Justice Albin continued in relevant part: Certain evidence was never presented at trial. First, a six-page report prepared by Lieutenant Charles Redd of the Hudson County Prosecutor’s Office provided a narrative of the homicide investigation and Thomas’s importance to that investigation. The Redd Report revealed that investigators found in the victims’ car a pager number listed to “Rabb.” When that number was called, however, it was Thomas who responded to the page. As a result, Thomas was interviewed. Before his arrival at the Prosecutor’s Office, Thomas made an anonymous telephone call to Jersey City Police Communications and claimed that Rabb and LaCue were responsible for the killings. During the interview, he told investigators that “he did not know the victims” or LaCue and that he was with his girlfriend, Arlene Forrester, and her sister, Hazel Forrester, at the time of the shootings.
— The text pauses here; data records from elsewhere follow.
Lemma baseline_choose_spec kind input :
  match baseline_choose kind input with
  | Throw e =>
      pi_candidates input = [] \/ rq_bytes (pi_request input) = 0 \/
      rq_maximum_chunk_bytes (pi_request input) = 0 \/
      (kind = LeastLoaded \/ kind = QueueAware) /\
      exists p, p ∈ pi_candidates input /\ score p input kind = Throw e
  | Ret choice =>
      0 <= ch_candidate choice < zlength (pi_candidates input) /\
      match kind with
      | Shortest => ch_candidate choice = 0
      | Ecmp => ch_candidate choice =
                  ecmp_hash (pi_request input) (pi_seed input) mod zlength (pi_candidates input)
      | _ => best_so_far (pi_candidates input) input kind choice
      end
  end.
Proof.
  unfold baseline_choose. destruct (_ || _) eqn:Hg.
  { apply orb_true_iff in Hg as [[Hc%bool_decide_eq_true | Hb%Z.eqb_eq]%orb_true_iff | Hm%Z.eqb_eq]; tauto. }
  apply orb_false_iff in Hg as [[Hc%bool_decide_eq_false _]%orb_false_iff _].
  destruct (pi_candidates input) as [| front rest] eqn:Hcs; [done |].
  assert (0 < zlength (front :: rest)) as Hpos by (unfold zlength; cbn; lia).
  assert (forall reason, (kind = LeastLoaded \/ kind = QueueAware) ->
    match match score front input kind with
          | Throw e => Throw e
          | Ret first => best_from 1 rest input kind (mkRouteChoice 0 first reason)
          end with
    | Throw e => exists p, p ∈ front :: rest /\ score p input kind = Throw e
    | Ret choice => best_so_far (front :: rest) input kind choice
    end) as Hscored.
  { intros reason _. destruct (score front input kind) as [first | e] eqn:Hs; [| exists front; split; [by left | done]].
    destruct (best_from _ _ _ _ _) as [choice | e] eqn:Hrun.
    - apply (best_from_spec rest [front]) in Hrun as [Hb _]; [exact Hb |].
      split; [unfold zlength; cbn; lia |]. exists front. split; [done | split; [done |]].
      intros i q Hi. apply list_lookup_singleton_Some in Hi as [-> <-]. exists first. cbn. split; [done | lia].
    - apply best_from_throw in Hrun as (p & Hp & Hsp). exists p. split; [by right | done]. }
  destruct kind.
  - cbn. split; [lia | done].
  - cbn [ch_candidate]. split; [| done]. apply Z.mod_pos_bound. lia.
  - match goal with |- context [mkRouteChoice 0 _ ?r] => specialize (Hscored r (or_introl eq_refl)) end.
    destruct (match score front _ _ with Ret _ => _ | _ => _ end); [split; [apply Hscored | done] | tauto].
  - match goal with |- context [mkRouteChoice 0 _ ?r] => specialize (Hscored r (or_intror eq_refl)) end.
    destruct (match score front _ _ with Ret _ => _ | _ => _ end); [split; [apply Hscored | done] | tauto].
Qed.

(** A [std::size_t] indexes the candidates. *)
Definition policy_ok (p : RoutingPolicy) : Prop :=
  forall input c, choose p input = Ret c -> 0 <= ch_candidate c.

Lemma baseline_policy_ok name kind : policy_ok (BaselinePolicy name kind).
Proof.
  intros input c Hc. pose proof (baseline_choose_spec kind input) as Hs. cbn in Hc. rewrite Hc in Hs. lia.
Qed.

(** The baseline policies choose as documented.  The choice is always a
    candidate.  The canonical policy takes the first one; the flow hash a
    candidate that depends on seed, flow and endpoints only; the least-loaded and
    the queue-aware policy the first candidate of least score, the score being
    the one reported.  They refuse only an empty request, and the latter two
    also when the score of a candidate cannot be computed. *)
Theorem baseline_choice_correct kind input :
  match baseline_choose kind input with
  | Throw e =>
      pi_candidates input = [] \/ rq_bytes (pi_request input) = 0 \/
      rq_maximum_chunk_bytes (pi_request input) = 0 \/
      (kind = LeastLoaded \/ kind = QueueAware) /\
      exists p, p ∈ pi_candidates input /\ score p input kind = Throw e
  | Ret choice =>
      0 <= ch_candidate choice < zlength (pi_candidates input) /\
      match kind with
      | Shortest => ch_candidate choice = 0
      | Ecmp => ch_candidate choice =
                  ecmp_hash (pi_request input) (pi_seed input) mod zlength (pi_candidates input)
      | _ => best_so_far (pi_candidates input) input kind choice
      end
  end.
Proof. apply baseline_choose_spec. Qed.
Thomas eventually conceded that he was not truthful when he denied knowing LaCue, and some of his statements about Hazel and Arlene were inconsistent. After Thomas left the interview, the police received another anonymous telephone call, stating that Hannah had confessed to killing the victims, not only to Thomas but also to the caller and Hazel Forrester. Afterwards, Hazel and Arlene were interviewed by the police, and Arlene admitted that she was the anonymous caller. Because the defense did not call Lieutenant Redd as a witness, the jury never learned that Salazar and Flores had Thomas’s pager number in their possession when they were murdered, nor did they hear that LaCue had left a message on Thomas’s pager, asking to speak with him, the day after the murders. The jury also did not hear the testimony of Thomas’s mother, Mary Jones, who had information that not only inferentially implicated her son in the murders, but also provided a motive for her son to frame Hannah.

The failure to subpoena Mary Jones as a witness will be a central issue when the trial attorney for the defense testifies at a post-conviction relief hearing. If s/he cannot demonstrate that the decision to not subpoena Jones was grounded in a reasonable trial strategy decision, one of the two required for granting post-conviction relief will be satisfied.